I was absolutely petrified of this dog, even though I knew how to stop him in his tracks. I knew that as soon as the dog hit the street, if I yelled, “Go home!” Lucky would stop, turn around, and go back. There was nothing to fear. Still I pictured myself lying there by the mailbox in a pool of blood, my life violently cut short.
It was a danger that did not exist, but I allowed it to paralyze me.
That is exactly what the Devil does to us. He poses a real danger, but he does not have ultimate power over you. He comes out barking and slobbering, and our lack of faith in the power of God causes us to be paralyzed with fear.
We need to remember that our God is bigger than any enemy we have. But that requires faith.
What is faith? How about this for a working definition: Faith is trusting in something outside of yourself even when you cannot understand it.
Faith is obviously required in salvation, but it also helps in your daily life.
To help us understand this matter of faith a little more, let’s look at a true story that allows us to peek in on someone living by faith in a perilous situation.[i]
In the twenty-seventh chapter of Acts, Paul was on his way to Rome. He had gotten into trouble for preaching (again) and appealed to take his case to Caesar (verses 1-8). The ship upon which he was a passenger stopped in Lasea, and because it was late in the year, Paul advised the soldiers and sailors of the ship not to continue on. However, they rejected his advice and left port anyway (verses 9-12).
It wasn’t long before a violent storm kicked up. This is where we begin to relate Paul’s situation into our own lives.
The storms of life should be expected (Verses 13-20)
In verse fourteen, problems began to appear. The smooth sailing they had enjoyed thus far turned to near disaster.
Isn’t that just how it usually is? The soft wind is blowing, the weather is fine, BUT . . .
The storms of life are inevitable. You have no control over when and where they will appear.
What you can control, however, is how you will respond to them. The folks on the ship with Paul reacted in different ways. Let’s observe and see if we respond the same way.
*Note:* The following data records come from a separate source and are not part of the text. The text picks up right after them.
Lemma assign_length (h : heap) (l : loc) (v : member_stat) :
  List.length (assign h l v) = List.length h.
Proof.
  revert l; induction h as [| x h IH]; intros [| l]; simpl; auto.
Qed.

Lemma deref_assign_same (h : heap) (l : loc) (v : member_stat) :
  (l < List.length h)%nat -> deref (assign h l v) l = v.
Proof.
  revert l; induction h as [| x h IH]; intros [| l]; simpl; intros H;
    try lia; auto.
  apply IH. lia.
Qed.

Lemma deref_assign_other (h : heap) (l l' : loc) (v : member_stat) :
  l <> l' -> deref (assign h l v) l' = deref h l'.
Proof.
  revert l l'; induction h as [| x h IH]; intros [| l] [| l'] H; simpl; auto;
    try congruence.
  apply IH. congruence.
Qed.

Lemma deepcopy_spec (ls : list loc) (h : heap) :
  Forall (fun l => (l < List.length h)%nat) ls ->
  deepcopy ls h = (seq (List.length h) (List.length ls), h ++ map (deref h) ls).
Proof.
  revert h; induction ls as [| l ls IH]; intros h H; simpl.
  - now rewrite app_nil_r.
  - inversion H as [| ? ? Hl Hls]; subst.
    rewrite IH.
    + rewrite length_app; simpl. rewrite Nat.add_1_r.
      rewrite map_deref_app by assumption.
      now rewrite <- app_assoc.
    + eapply Forall_impl; [| exact Hls]. simpl. intros a Ha.
      rewrite length_app; simpl; lia.
Qed.

Lemma within_seq (n k : nat) : within n (n + k) (seq n k).
Proof.
  unfold within. apply Forall_forall. intros l Hl.
  apply in_seq in Hl. lia.
Qed.

Lemma map_deref_seq (h x y : heap) :
  map (deref (h ++ x ++ y)) (seq (List.length h) (List.length x)) = x.
Proof.
  revert h; induction x as [| v x IH]; intros h; simpl; auto.
  f_equal.
  - apply deref_app_new.
  - specialize (IH (h ++ [v])).
    rewrite length_app in IH; simpl in IH. rewrite Nat.add_1_r in IH.
    rewrite <- app_assoc in IH. exact IH.
Qed.

(** ** Dicts of references and the dicts of values they stand for *)

Lemma dict_values_read (h : heap) (d : dict loc) :
  dict_values (dict_read h d) = map (deref h) (dict_values d).
Proof.
  unfold dict_values, dict_read. rewrite !map_map. reflexivity.
Qed.

Lemma dict_read_ext (h h' : heap) (d : dict loc) :
  (forall l, In l (dict_values d) -> deref h' l = deref h l) ->
  dict_read h' d = dict_read h d.
Proof.
  intros H. apply map_ext_in. intros [k l] Hin. simpl. f_equal.
  apply H. unfold dict_values. change l with (snd (k, l)). now apply in_map.
Qed.

Lemma dict_set_values_Forall (P : loc -> Prop) (d : dict loc) k l :
  Forall P (dict_values d) -> P l -> Forall P (dict_values (dict_set d k l)).
Proof.
  induction d as [| [k' l'] d IH]; simpl; intros Hd Hl.
  - constructor; auto.
  - inversion Hd; subst. destruct (String.eqb k' k); simpl; constructor; auto.
Qed.

Lemma dict_set_values_In (d : dict loc) k l x :
  In x (dict_values (dict_set d k l)) -> x = l \/ In x (dict_values d).
Proof.
  induction d as [| [k' l'] d IH]; simpl.
  - intros [H | []]; auto.
  - destruct (String.eqb k' k); simpl; intros [H | H]; auto.
    destruct (IH H); auto.
Qed.

Lemma dict_set_values_NoDup (d : dict loc) k l :
  NoDup (dict_values d) -> ~ In l (dict_values d) ->
  NoDup (dict_values (dict_set d k l)).
Proof.
  induction d as [| [k' l'] d IH]; simpl; intros Hd Hl.
  - constructor; auto.
  - inversion Hd; subst. destruct (String.eqb k' k); simpl.
    + constructor; auto.
    + constructor; [| apply IH; auto].
      intros Hin. apply dict_set_values_In in Hin. destruct Hin; subst; auto.
Qed.

Lemma dict_read_set (h : heap) (d : dict loc) k l :
  dict_read h (dict_set d k l) = dict_set (dict_read h d) k (deref h l).
Proof.
  induction d as [| [k' l'] d IH]; simpl; auto.
  destruct (String.eqb k' k); simpl; congruence.
Qed.

Lemma initialize_member_stats_from_spec (ms : list member) :
  forall (d : dict loc) (h : heap) (lo : nat),
    (lo <= List.length h)%nat ->
    within lo (List.length h) (dict_values d) ->
    NoDup (dict_values d) ->
    exists d',
      initialize_member_stats_from ms d h =
        (d', h ++ map (fun m => zero_stat (m_tag m)) ms) /\
      within lo (List.length h + List.length ms) (dict_values d') /\
      NoDup (dict_values d') /\
      dict_read (h ++ map (fun m => zero_stat (m_tag m)) ms) d' =
        member_stats_from ms (dict_read h d).
Proof.
  induction ms as [| m ms IH]; intros d h lo Hlo Hw Hnd; simpl.
  - exists d. rewrite app_nil_r, Nat.add_0_r. auto.
  - set (z := zero_stat (m_tag m)).
    set (d1 := dict_set d (m_tag m) (List.length h)).
    destruct (IH d1 (h ++ [z]) lo) as (d' & Hrun & Hw' & Hnd' & Hread).
    + rewrite length_app; simpl; lia.
    + apply dict_set_values_Forall.
      * eapply within_weaken; [| | exact Hw]; auto.
        rewrite length_app; simpl; lia.
      * rewrite length_app; simpl; lia.
    + apply dict_set_values_NoDup; auto.
      intros Hin. unfold within in Hw. rewrite Forall_forall in Hw.
      specialize (Hw _ Hin). lia.
    + exists d'. rewrite <- app_assoc in Hrun, Hread. simpl in Hrun, Hread.
      rewrite length_app in Hw'; simpl in Hw'.
      repeat split; auto.
      * eapply within_weaken; [| | exact Hw']; lia.
      * rewrite Hread. f_equal. unfold d1. rewrite dict_read_set.
        rewrite (deref_app_new h z []).
        f_equal. apply dict_read_ext. intros l Hl.
        apply deref_app_old. unfold within in Hw. rewrite Forall_forall in Hw.
        specialize (Hw _ Hl). lia.
Qed.
(** X8. The text entry point gives validation no deadline, and one pass gives a
    gap one strike: started as [initialize] leaves the orchestrator, it
    reports no validated gap at all unless the threshold is 1, and in
    particular under its default threshold of 2. *)
Theorem text_run_validates_nothing_unless_threshold_is_one W analyze_paper_text
    paper_text paper_id max_papers validation_threshold s :
  validation_threshold <> 1 ->
  unstruck s ->
  final_gaps_list s = [] ->
  let out := analyze_research_gaps_from_text W analyze_paper_text paper_text
               paper_id max_papers validation_threshold s in
  final_gaps_list out.2 = []
  /\ exists resp, out.1 = Ok resp /\ validated_gaps resp = [].
Proof.
  intros Hth Hun Hfin out. subst out. unfold analyze_research_gaps_from_text.
  unfold fresh_id, now, interact. rewrite !bind_run. cbn beta iota zeta.
  rewrite ret_run. cbn beta iota. rewrite bind_run. cbn beta iota zeta.
  set (rid := Py.str_take 8 _). set (start := time_time W _).
  match goal with |- context [try_except _ _ ?t] => set (s0 := t) end.
  assert (Hun0 : unstruck s0) by exact Hun.
  assert (Hfin0 : final_gaps_list s0 = []) by exact Hfin.
  clearbody s0 rid start. clear Hun Hfin s.
  (* the handler *)
  assert (Hh : forall s1, final_gaps_list s1 = [] ->
    let o := (s ← get; t ← now W;
              mret (error_response_from_text rid paper_id
                      (llen (analyzed_papers s)) (t - start)%Q)) s1 in
    final_gaps_list o.2 = [] /\ exists resp, o.1 = Ok resp /\ validated_gaps resp = []).
  { intros s1 H1. cbn. split; [exact H1|]. eexists. split; reflexivity. }
  unfold try_except. rewrite bind_run.
  pose proof (expanding_seed_from_text W analyze_paper_text paper_text paper_id s0) as E1.
  destruct (seed_from_text W analyze_paper_text paper_text paper_id s0) as [[[]|] s1];
    cbn [fst snd] in E1.
  2:{ apply Hh. destruct E1 as (? & _ & _ & _ & _ & -> & _). exact Hfin0. }
  rewrite bind_run.
  pose proof (expanding_phase_2 W max_papers "deep" None s1) as E2.
  destruct (_phase_2_expanding_frontier W max_papers "deep" None s1) as [[[]|] s2];
    cbn [fst snd] in E2.
  2:{ apply Hh. destruct E2 as (? & _ & _ & _ & _ & -> & _).
      destruct E1 as (? & _ & _ & _ & _ & -> & _). exact Hfin0. }
  assert (Hun2 : unstruck s2) by eauto using expanding_keeps_unstruck.
  assert (Hfin2 : final_gaps_list s2 = []).
  { destruct E2 as (? & _ & _ & _ & _ & -> & _).
    destruct E1 as (? & _ & _ & _ & _ & -> & _). exact Hfin0. }
  destruct (unstruck_not_one_short validation_threshold s2 Hth Hun2) as [Hnd Hall].
  pose proof (phase_3_below_threshold W validation_threshold None s2 I Hnd Hall) as E3.
  rewrite bind_run.
  destruct (_phase_3_final_validation W validation_threshold None s2) as [[[]|] s3];
    cbn [fst snd] in E3.
  2:{ apply Hh. congruence. }
  rewrite phase_4_run. cbn zeta.
  destruct (synthesize _ _ _ _ _ _) as [resp|] eqn:Hs.
  - apply synthesize_validated_gaps in Hs as (Hv & _). cbn in Hv |- *.
    split; [congruence|]. exists resp. split; [reflexivity | congruence].
  - apply Hh. cbn. congruence.
Qed.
First, they responded with labor. They consulted their playbook and tried everything they could think of. They tried to head the ship into the wind to keep from capsizing. When that proved unsuccessful, they just allowed the ship to be driven along. Eventually they threw all of their cargo overboard, hoping to lighten the ship. Apparently they didn’t care that when they made it to their destination their cargo would be gone. Finally, they jettisoned the tackling of the ship. This was the gear they used when sailing. It makes you wonder how they planned to get back after the storm died down. Could that stuff really be so heavy that it was dangerous to keep it on board?
Unfortunately, nothing was working. The storm was just too violent. They did everything they could do, but it was not enough. So, it was time for plan B.
They responded with despair (verse 20). They just gave up. They had done everything within their power, but the storm was unrelenting. They abandoned all hope.
This is both a dangerous and beneficial place to be. When you realize you are powerless, what do you do? You can just give up, as these folks did, or you can turn to someone who can help. Be warned, though, that this help might just come from an unlikely source.
For these folks, hope came from Paul, the prisoner.
Picture where we are right now. For two weeks the storm has been raging, panic has turned to despair, and the ship continues to rock. Seasoned sailors have been throwing up over the side and everything is soaked, from the top of the mast to the bottom of the ship. As the vessel rocks in the waves, the crew gathers in the soggy hold to await death. All of a sudden Paul shows up, looking like he doesn’t have a care in the world.
While his calm attitude was surprising, his words were even more shocking. In spite of impending death, he told them to cheer up. Why?
Hope in the storm can be found
Paul had endured the same ordeal these others had. They had given up hope. How could he be so calm? What would cause him to react so differently than the others?
The answer is that he had a message from God. Although the ship would be lost, every person on board would live. God had promised him that not only would he make it to Rome to testify before Caesar, but he would be accompanied by everyone on the ship. This simple promise was enough for Paul.
Paul was able to have faith because he knew what God had said and he believed God.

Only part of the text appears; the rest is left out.